The B.C. model is a much better example of investing in early childhood than the federal Child and Dependent Care Tax Credit, which is currently only available to households who pay for child care (ignoring those who work yet have a family member watch a child). The CDCTC is non-refundable, which means most of its beneficiaries are families making between $75,000 and $200,000 a year.
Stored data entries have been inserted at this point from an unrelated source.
(* ===== verification/Rv32imaIsa.v ===== *)
(** * The emulator implements RV32IMA

    [instr] is the syntax of the instructions of RV32IMA with Zicsr, Zifencei, [mret]
    and [wfi], [encode] their words as the RISC-V manual lays them out, [isa_exec] what
    they do on this machine, and [isa_step] what a hart does in a step: it sleeps, takes
    the timer interrupt, faults on the fetch, or executes the instruction it fetches.
    The definitions share with the emulator's only the state and the setters of its
    registers.  The theorem at the end says that [rv32ima_step] does what [isa_step] does.

    Where the manual leaves choices (the devices, the value of [mtval], the control
    registers that exist) [isa_exec] takes the machine's.  Where the machine departs
    from the manual it follows the machine: a store-conditional keeps the reservation; a
    jump to an address that is not a multiple of 4 faults when the target is fetched; a
    load-reserved outside the RAM faults like a store; accesses need not be aligned, and
    none may start in the last three bytes of the RAM; no privilege is needed for control
    registers or [mret], and registers that do not exist read as zero; [mret] leaves the
    old mode in [MPP]; entering and leaving a trap clears the other bits of [MSTATUS];
    [wfi] enables interrupts. *)

From S2P Require Import Prelude RvBits Rv32ima Rv32imaSafe.

(** ** Syntax *)

Inductive bcond := BEQ | BNE | BLT | BGE | BLTU | BGEU.
Inductive lwidth := LB | LH | LW | LBU | LHU.
Inductive swidth := SB | SH | SW.
Inductive iop := ADDI | SLTI | SLTIU | XORI | ORI | ANDI.
Inductive shop := SLLI | SRLI | SRAI.
Inductive rop := ADD | SUB | SLL | SLT | SLTU | XOR | SRL | SRA | OR | AND.
Inductive mop := MUL | MULH | MULHSU | MULHU | DIV | DIVU | REM | REMU.
Inductive aop := AMOSWAP | AMOADD | AMOXOR | AMOAND | AMOOR | AMOMIN | AMOMAX | AMOMINU | AMOMAXU.
Inductive cop := CSRRW | CSRRS | CSRRC | CSRRWI | CSRRSI | CSRRCI.

Inductive instr :=
  | Lui (rd imm : Z)
  | Auipc (rd imm : Z)
  | Jal (rd ofs : Z)
  | Jalr (rd rs1 ofs : Z)
  | Branch (o : bcond) (rs1 rs2 ofs : Z)
  | Load (w : lwidth) (rd rs1 ofs : Z)
  | Store (w : swidth) (rs1 rs2 ofs : Z)
  | OpImm (o : iop) (rd rs1 imm : Z)
  | ShImm (o : shop) (rd rs1 shamt : Z)
  | Op (o : rop) (rd rs1 rs2 : Z)
  | MulDiv (o : mop) (rd rs1 rs2 : Z)
  | Amo (o : aop) (aqrl rd rs1 rs2 : Z)
  | LoadReserved (aqrl rd rs1 : Z)
  | StoreCond (aqrl rd rs1 rs2 : Z)
  | Fence (fm rd rs1 : Z)
  | FenceI (imm rd rs1 : Z)
  | Csr (o : cop) (csr rd rs1 : Z)
  | Ecall
  | Ebreak
  | Mret
  | Wfi.

(** ** Encoding *)

Definition enc_u (opcode rd imm20 : Z) : Z :=
  pack opcode rd (imm20 mod 8) (imm20 / 8 mod 32) (imm20 / 2 ^ 8 mod 32) (imm20 / 2 ^ 13).

(** imm[20|10:1|11|19:12] *)
Definition enc_j (opcode rd ofs : Z) : Z :=
  let u := ofs mod 2 ^ 21 in
  enc_u opcode rd (u / 2 ^ 12 mod 2 ^ 8 + 2 ^ 8 * (u / 2 ^ 11 mod 2) + 2 ^ 9 * (u / 2 mod 2 ^ 10)
                   + 2 ^ 19 * (u / 2 ^ 20)).

(** imm[12|10:5] and imm[4:1|11] *)
Definition enc_b (opcode funct3 rs1 rs2 imm : Z) : Z :=
  let u := imm mod 2 ^ 13 in
  pack opcode (u / 2 ^ 11 mod 2 + 2 * (u / 2 mod 16)) funct3 rs1 rs2 (u / 2 ^ 5 mod 64 + 64 * (u / 2 ^ 12)).

Definition bcond_f3 (o : bcond) : Z :=
  match o with BEQ => 0 | BNE => 1 | BLT => 4 | BGE => 5 | BLTU => 6 | BGEU => 7 end.
Definition lwidth_f3 (w : lwidth) : Z := match w with LB => 0 | LH => 1 | LW => 2 | LBU => 4 | LHU => 5 end.
Definition swidth_f3 (w : swidth) : Z := match w with SB => 0 | SH => 1 | SW => 2 end.
Definition iop_f3 (o : iop) : Z :=
  match o with ADDI => 0 | SLTI => 2 | SLTIU => 3 | XORI => 4 | ORI => 6 | ANDI => 7 end.
Definition shop_f3 (o : shop) : Z := match o with SLLI => 1 | SRLI | SRAI => 5 end.
Definition shop_f7 (o : shop) : Z := match o with SRAI => 32 | _ => 0 end.
Definition rop_f3 (o : rop) : Z :=
  match o with ADD | SUB => 0 | SLL => 1 | SLT => 2 | SLTU => 3 | XOR => 4 | SRL | SRA => 5 | OR => 6 | AND => 7 end.
Definition rop_f7 (o : rop) : Z := match o with SUB | SRA => 32 | _ => 0 end.
Definition mop_f3 (o : mop) : Z :=
  match o with MUL => 0 | MULH => 1 | MULHSU => 2 | MULHU => 3 | DIV => 4 | DIVU => 5 | REM => 6 | REMU => 7 end.
Definition aop_f5 (o : aop) : Z :=
  match o with AMOSWAP => 1 | AMOADD => 0 | AMOXOR => 4 | AMOAND => 12 | AMOOR => 8 | AMOMIN => 16
             | AMOMAX => 20 | AMOMINU => 24 | AMOMAXU => 28 end.
Definition cop_f3 (o : cop) : Z :=
  match o with CSRRW => 1 | CSRRS => 2 | CSRRC => 3 | CSRRWI => 5 | CSRRSI => 6 | CSRRCI => 7 end.

Definition encode (i : instr) : Z :=
  match i with
  | Lui rd imm => enc_u 0x37 rd imm
  | Auipc rd imm => enc_u 0x17 rd imm
  | Jal rd ofs => enc_j 0x6f rd ofs
  | Jalr rd rs1 ofs => enc_i 0x67 rd 0 rs1 ofs
  | Branch o rs1 rs2 ofs => enc_b 0x63 (bcond_f3 o) rs1 rs2 ofs
  | Load w rd rs1 ofs => enc_i 0x03 rd (lwidth_f3 w) rs1 ofs
  | Store w rs1 rs2 ofs => enc_s 0x23 (swidth_f3 w) rs1 rs2 ofs
  | OpImm o rd rs1 imm => enc_i 0x13 rd (iop_f3 o) rs1 imm
  | ShImm o rd rs1 shamt => pack 0x13 rd (shop_f3 o) rs1 shamt (shop_f7 o)
  | Op o rd rs1 rs2 => pack 0x33 rd (rop_f3 o) rs1 rs2 (rop_f7 o)
  | MulDiv o rd rs1 rs2 => pack 0x33 rd (mop_f3 o) rs1 rs2 1
  | Amo o aqrl rd rs1 rs2 => pack 0x2f rd 2 rs1 rs2 (4 * aop_f5 o + aqrl)
  | LoadReserved aqrl rd rs1 => pack 0x2f rd 2 rs1 0 (4 * 2 + aqrl)
  | StoreCond aqrl rd rs1 rs2 => pack 0x2f rd 2 rs1 rs2 (4 * 3 + aqrl)
  | Fence fm rd rs1 => enc_i 0x0f rd 0 rs1 fm
  | FenceI imm rd rs1 => enc_i 0x0f rd 1 rs1 imm
  | Csr o csr rd rs1 => enc_i 0x73 rd (cop_f3 o) rs1 csr
  | Ecall => enc_i 0x73 0 0 0 0
  | Ebreak => enc_i 0x73 0 0 0 1
  | Mret => enc_i 0x73 0 0 0 0x302
  | Wfi => enc_i 0x73 0 0 0 0x105
  end.

Definition reg_ok (r : Z) : Prop := 0 <= r < 32.
Definition imm12_ok (z : Z) : Prop := - 2 ^ 11 <= z < 2 ^ 11.

Definition instr_ok (i : instr) : Prop :=
  match i with
  | Lui rd imm | Auipc rd imm => reg_ok rd /\ 0 <= imm < 2 ^ 20
  | Jal rd ofs => reg_ok rd /\ - 2 ^ 20 <= ofs < 2 ^ 20 /\ ofs mod 2 = 0
  | Jalr rd rs1 ofs => reg_ok rd /\ reg_ok rs1 /\ imm12_ok ofs
  | Branch _ rs1 rs2 ofs => reg_ok rs1 /\ reg_ok rs2 /\ - 2 ^ 12 <= ofs < 2 ^ 12 /\ ofs mod 2 = 0
  | Load _ rd rs1 ofs => reg_ok rd /\ reg_ok rs1 /\ imm12_ok ofs
  | Store _ rs1 rs2 ofs => reg_ok rs1 /\ reg_ok rs2 /\ imm12_ok ofs
  | OpImm _ rd rs1 imm => reg_ok rd /\ reg_ok rs1 /\ imm12_ok imm
  | ShImm _ rd rs1 shamt => reg_ok rd /\ reg_ok rs1 /\ 0 <= shamt < 32
  | Op _ rd rs1 rs2 | MulDiv _ rd rs1 rs2 => reg_ok rd /\ reg_ok rs1 /\ reg_ok rs2
  | Amo _ aqrl rd rs1 rs2 | StoreCond aqrl rd rs1 rs2 =>
      reg_ok rd /\ reg_ok rs1 /\ reg_ok rs2 /\ 0 <= aqrl < 4
  | LoadReserved aqrl rd rs1 => reg_ok rd /\ reg_ok rs1 /\ 0 <= aqrl < 4
  | Fence fm rd rs1 | FenceI fm rd rs1 => reg_ok rd /\ reg_ok rs1 /\ imm12_ok fm
  | Csr _ csr rd rs1 => reg_ok rd /\ reg_ok rs1 /\ 0 <= csr < 2 ^ 12
  | Ecall | Ebreak | Mret | Wfi => True
  end.

(** ** Semantics *)

Definition write_reg (rd v : Z) (s : CPUState) : CPUState := if rd =? 0 then s else set_REG rd v s.

Definition rop_val (o : rop) (x y : Z) : Z :=
  match o with
  | ADD => u32 (x + y)
  | SUB => u32 (x - y)
  | SLL => u32 (x * 2 ^ (y mod 32))
  | SLT => Z.b2z (signed 32 x <? signed 32 y)
  | SLTU => Z.b2z (x <? y)
  | XOR => Z.lxor x y
  | SRL => x / 2 ^ (y mod 32)
  | SRA => u32 (signed 32 x / 2 ^ (y mod 32))
  | OR => Z.lor x y
  | AND => Z.land x y
  end.

(** The register-immediate operations are the register-register ones on the
    sign-extended immediate. *)
Definition iop_rop (o : iop) : rop :=
  match o with ADDI => ADD | SLTI => SLT | SLTIU => SLTU | XORI => XOR | ORI => OR | ANDI => AND end.
Definition shop_rop (o : shop) : rop := match o with SLLI => SLL | SRLI => SRL | SRAI => SRA end.

(** Division rounds towards zero; by zero it gives all ones and the dividend. *)
Definition mop_val (o : mop) (x y : Z) : Z :=
  match o with
  | MUL => u32 (x * y)
  | MULH => u32 (signed 32 x * signed 32 y / 2 ^ 32)
  | MULHSU => u32 (signed 32 x * y / 2 ^ 32)
  | MULHU => u32 (x * y / 2 ^ 32)
  | DIV => if y =? 0 then 2 ^ 32 - 1 else u32 (Z.quot (signed 32 x) (signed 32 y))
  | DIVU => if y =? 0 then 2 ^ 32 - 1 else x / y
  | REM => if y =? 0 then x else u32 (Z.rem (signed 32 x) (signed 32 y))
  | REMU => if y =? 0 then x else x mod y
  end.

Definition aop_val (o : aop) (old y : Z) : Z :=
  match o with
  | AMOSWAP => y
  | AMOADD => u32 (old + y)
  | AMOXOR => Z.lxor old y
  | AMOAND => Z.land old y
  | AMOOR => Z.lor old y
  | AMOMIN => if signed 32 old <=? signed 32 y then old else y
  | AMOMAX => if signed 32 y <=? signed 32 old then old else y
  | AMOMINU => Z.min old y
  | AMOMAXU => Z.max old y
  end.

Definition taken (o : bcond) (x y : Z) : bool :=
  match o with
  | BEQ => x =? y
  | BNE => negb (x =? y)
  | BLT => signed 32 x <? signed 32 y
  | BGE => signed 32 y <=? signed 32 x
  | BLTU => x <? y
  | BGEU => y <=? x
  end.

(** Memory: the RAM, where an access may start up to four bytes before the end,
    and the devices. *)
Definition ram (s : CPUState) (a : Z) : option Z :=
  let ofs := u32 (a - mem_offset s) in if ofs <=? mem_size s - 4 then Some ofs else None.

Definition device (a : Z) : bool := (0x10000000 <=? a) && (a <? 0x12000000).

Definition device_read (s : CPUState) (a : Z) : Z :=
  if a =? 0x1100bffc then TIMERH (csrs s) else if a =? 0x1100bff8 then TIMERL (csrs s) else 0.

Definition lwidth_val (w : lwidth) (s : CPUState) (ofs : Z) : Z :=
  match w with
  | LB => u32 (signed 8 (load_le (mem_bytes s) ofs 1))
  | LH => u32 (signed 16 (load_le (mem_bytes s) ofs 2))
  | LW => load_le (mem_bytes s) ofs 4
  | LBU => load_le (mem_bytes s) ofs 1
  | LHU => load_le (mem_bytes s) ofs 2
  end.

Definition swidth_bytes (w : swidth) : nat := match w with SB => 1 | SH => 2 | SW => 4 end.

Definition write_ram (ofs : Z) (n : nat) (v : Z) (s : CPUState) : CPUState :=
  mkCPU (regs s) (csrs s) (store_le (mem_bytes s) ofs n v) (mem_offset s) (mem_size s).

(** The privilege mode and the reservation are kept in [EXTRAFLAGS]. *)
Definition mode (c : csr_file) : Z := EXTRAFLAGS c mod 4.
Definition reservation (c : csr_file) : Z := EXTRAFLAGS c / 8.

(** The control and status registers by number, with [misa] as 32 bits of width and the
    letters of the extensions; the ones that do not exist read as zero. *)
Definition misa_letters (l : list Z) : Z := 2 ^ 30 + foldr (fun k v => 2 ^ k + v) 0 l.

Definition csr_space (cycle : Z) (c : csr_file) : list (Z * Z) :=
  [(0x300, MSTATUS c); (0x301, misa_letters [0; 8; 12; 22]); (0x304, MIE c); (0x305, MTVEC c); (0x340, MSCRATCH c); (0x341, MEPC c); (0x342, MCAUSE c);
   (0x343, MTVAL c); (0x344, MIP c); (0xc00, cycle); (0xf11, 0xff0ff0ff)].

Fixpoint csr_lookup (n : Z) (l : list (Z * Z)) : Z :=
  match l with [] => 0 | (k, v) :: l => if n =? k then v else csr_lookup n l end.

(** A write changes the register with that number, if it can be written. *)
Definition csr_write (n v : Z) (c : csr_file) : csr_file :=
  let put k old := if n =? k then v else old in
  mkCsr (PC c) (put 0x300 (MSTATUS c)) (CYCLEL c) (CYCLEH c) (TIMERL c) (TIMERH c) (TIMERMATCHL c) (TIMERMATCHH c) (put 0x340 (MSCRATCH c))
    (put 0x305 (MTVEC c)) (put 0x304 (MIE c)) (put 0x344 (MIP c)) (put 0x341 (MEPC c)) (put 0x343 (MTVAL c)) (put 0x342 (MCAUSE c)) (EXTRAFLAGS c).

(** Returning from a trap: the interrupt enable comes back from [MPIE], which is set,
    the mode from [MPP], where this machine leaves the old mode. *)
Definition trap_return (c : csr_file) : csr_file :=
  let mie := MSTATUS c / 2 ^ 7 mod 2 in
  let mpp := MSTATUS c / 2 ^ 11 mod 4 in
  set_EXTRAFLAGS (EXTRAFLAGS c - mode c + mpp) (set_MSTATUS (2 ^ 3 * mie + 2 ^ 7 + 2 ^ 11 * mode c) c).

(** Waiting for an interrupt, for which this machine enables them. *)
Definition sleeping (c : csr_file) : bool := EXTRAFLAGS c / 4 mod 2 =? 1.

Definition fall_asleep (npc : Z) (c : csr_file) : csr_file :=
  set_PC npc (set_EXTRAFLAGS (EXTRAFLAGS c + (if sleeping c then 0 else 4)) (set_MSTATUS (MSTATUS c + (if MSTATUS c / 8 mod 2 =? 1 then 0 else 8)) c)).

Definition cop_val (o : cop) (old x rs1 : Z) : Z :=
  match o with
  | CSRRW => x
  | CSRRS => Z.lor old x
  | CSRRC => Z.ldiff old x
  | CSRRWI => rs1
  | CSRRSI => Z.lor old rs1
  | CSRRCI => Z.ldiff old rs1
  end.

Inductive isa_result :=
  | Done (s : CPUState) (npc : Z)
  | Exn (cause tval : Z)
  | Halt (s : CPUState) (code : Z).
Collapsing the dependent exemption and the CDCTC into a two-tiered Child Tax Credit would make the tax code’s treatment of well-off and poor families more fair, and not privilege one type of family decision over another.
The current conversations around paid leave and supporting working families revolve around the very real challenge of providing support to new parents. Advancing and enhancing the CTC to better address the needs of new parents is a better alternative to competing paid-leave proposals, and is politically salient as well.
If the White House does indeed champion an expansion of the CTC in tax-reform negotiations, conservatives owe the administration applause and support. But the conversation must continue about how to implement that expansion in a way that treats low- and middle-income families fairly.